Content starts

(** ** Users *)

(** [UNIQUE(org_id, email)]. *)
Definition same_email (org email : string) (row : User) : bool :=
  String.eqb (user_OrgID row) org && String.eqb (Email row) email.
Definition stored_user (now : Time) (u : User) : User :=
  mkUser (user_ID u) (user_OrgID u) (Email u) (PasswordHash u) (user_Name u) (user_Role u) (TeamIDs u) (AvatarURL u)
    (Timezone u) (IsActive u) None (in_seconds now) (in_seconds now).
Definition store_CreateUser (now : Time) (u : User) (db : DB) : result DB :=
  if existsb (same_email (user_OrgID u) (Email u)) (users db) then Err unique_failed
  else referring now (has_key org_ID (user_OrgID u) (organizations db))
      (on_table put_users (insert_row user_ID (stored_user now u) (users db)) db).

Definition GetUser (id : string) (db : DB) : option User := row_by user_ID id (users db).
(** The identifier of the first row, and its user. *)
Definition GetUserByEmail (org email : string) (db : DB) : option User :=
  match find (same_email org email) (users db) with Some row => GetUser (user_ID row) db | None => None end.
Definition GetUserByEmailAnyOrg (email : string) (db : DB) : option User :=
  match row_by Email email (users db) with Some row => GetUser (user_ID row) db | None => None end.

Definition updated_user (now : Time) (u row : User) : User :=
  mkUser (user_ID row) (user_OrgID row) (Email u) (PasswordHash row) (user_Name u) (user_Role u) (TeamIDs u)
    (AvatarURL u) (Timezone u) (IsActive u) (in_seconds <$> LastLoginAt u) (user_CreatedAt row) (in_seconds now).
Definition touched_user (now : Time) (u : User) : User :=
  mkUser (user_ID u) (user_OrgID u) (Email u) (PasswordHash u) (user_Name u) (user_Role u) (TeamIDs u) (AvatarURL u)
    (Timezone u) (IsActive u) (LastLoginAt u) (user_CreatedAt u) now.
(** Another user of the organization of the row has the new address. *)
Definition email_taken (u : User) (rows : list User) : bool :=
  match row_by user_ID (user_ID u) rows with
  | Some row => existsb (λ other, negb (String.eqb (user_ID other) (user_ID u)) &&
                                 same_email (user_OrgID row) (Email u) other) rows
  | None => false
  end.
Definition UpdateUser (now : Time) (u : User) (db : DB) : result DB :=
  if email_taken u (users db) then Err unique_failed
  else Ok (put_users (update user_ID (user_ID u) (updated_user now u) (users db)) db).

Definition with_password (now : Time) (hash : string) (row : User) : User :=
  mkUser (user_ID row) (user_OrgID row) (Email row) hash (user_Name row) (user_Role row) (TeamIDs row) (AvatarURL row)
    (Timezone row) (IsActive row) (LastLoginAt row) (user_CreatedAt row) (in_seconds now).
Definition UpdateUserPassword (now : Time) (id hash : string) (db : DB) : DB :=
  put_users (update user_ID id (with_password now hash) (users db)) db.

Definition DeleteUserSessions (id : string) (db : DB) : DB := put_sessions (without sess_UserID id (sessions db)) db.
Definition store_DeleteUser (id : string) (db : DB) : DB :=
  let db := DeleteUserSessions id db in
  let db := put_api_keys (without key_UserID id (api_keys db)) db in
  put_users (without user_ID id (users db)) db.

(** ** Sessions *)

Definition CreateSession (now : Time) (s : Session) (db : DB) : result DB :=
  referring now (has_key user_ID (sess_UserID s) (users db))
      (on_table put_sessions
    (insert_row sess_ID
       (mkSession (sess_ID s) (sess_UserID s) (sess_OrgID s) (token_hash s) (UserAgent s) (IPAddress s)
          (in_seconds (sess_ExpiresAt s)) (in_seconds now)) (sessions db)) db).
Definition GetSessionByToken (hash : string) (db : DB) : option Session := row_by token_hash hash (sessions db).
Definition DeleteSession (id : string) (db : DB) : DB := put_sessions (without sess_ID id (sessions db)) db.
Definition CleanupExpiredSessions (now : Time) (db : DB) : DB :=
  put_sessions (List.filter (λ s, negb (time_Unix (sess_ExpiresAt s) <? time_Unix now)) (sessions db)) db.

(** ** API keys *)

Definition store_CreateAPIKey (now : Time) (k : APIKey) (db : DB) : result DB :=
  referring now (has_key org_ID (key_OrgID k) (organizations db) && has_key user_ID (key_UserID k) (users db))
      (on_table put_api_keys
    (insert_row key_ID
       (mkAPIKey (key_ID k) (key_OrgID k) (key_UserID k) (key_Name k) (KeyPrefix k) (key_hash k) (Permissions k) None
          (in_seconds <$> key_ExpiresAt k) (key_IsActive k) (in_seconds now)) (api_keys db)) db).
Definition GetAPIKeyByHash (hash : string) (db : DB) : option APIKey := row_by key_hash hash (api_keys db).
Definition used_at (now : Time) (k : APIKey) : APIKey :=
  mkAPIKey (key_ID k) (key_OrgID k) (key_UserID k) (key_Name k) (KeyPrefix k) (key_hash k) (Permissions k)
    (Some (in_seconds now)) (key_ExpiresAt k) (key_IsActive k) (key_CreatedAt k).
Definition UpdateAPIKeyLastUsed (now : Time) (id : string) (db : DB) : DB :=
  put_api_keys (update key_ID id (used_at now) (api_keys db)) db.
Definition DeleteAPIKey (id : string) (db : DB) : DB := put_api_keys (without key_ID id (api_keys db)) db.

Content ends

Of all the entries above, retype exactly the lines from the line with "match row_by user_ID (user_ID u) rows with" to the line with "Definition store_DeleteUser (id", both included, and no others.

  match row_by user_ID (user_ID u) rows with
  | Some row => existsb (λ other, negb (String.eqb (user_ID other) (user_ID u)) &&
                                 same_email (user_OrgID row) (Email u) other) rows
  | None => false
  end.
Definition UpdateUser (now : Time) (u : User) (db : DB) : result DB :=
  if email_taken u (users db) then Err unique_failed
  else Ok (put_users (update user_ID (user_ID u) (updated_user now u) (users db)) db).

Definition with_password (now : Time) (hash : string) (row : User) : User :=
  mkUser (user_ID row) (user_OrgID row) (Email row) hash (user_Name row) (user_Role row) (TeamIDs row) (AvatarURL row)
    (Timezone row) (IsActive row) (LastLoginAt row) (user_CreatedAt row) (in_seconds now).
Definition UpdateUserPassword (now : Time) (id hash : string) (db : DB) : DB :=
  put_users (update user_ID id (with_password now hash) (users db)) db.

Definition DeleteUserSessions (id : string) (db : DB) : DB := put_sessions (without sess_UserID id (sessions db)) db.
Definition store_DeleteUser (id : string) (db : DB) : DB :=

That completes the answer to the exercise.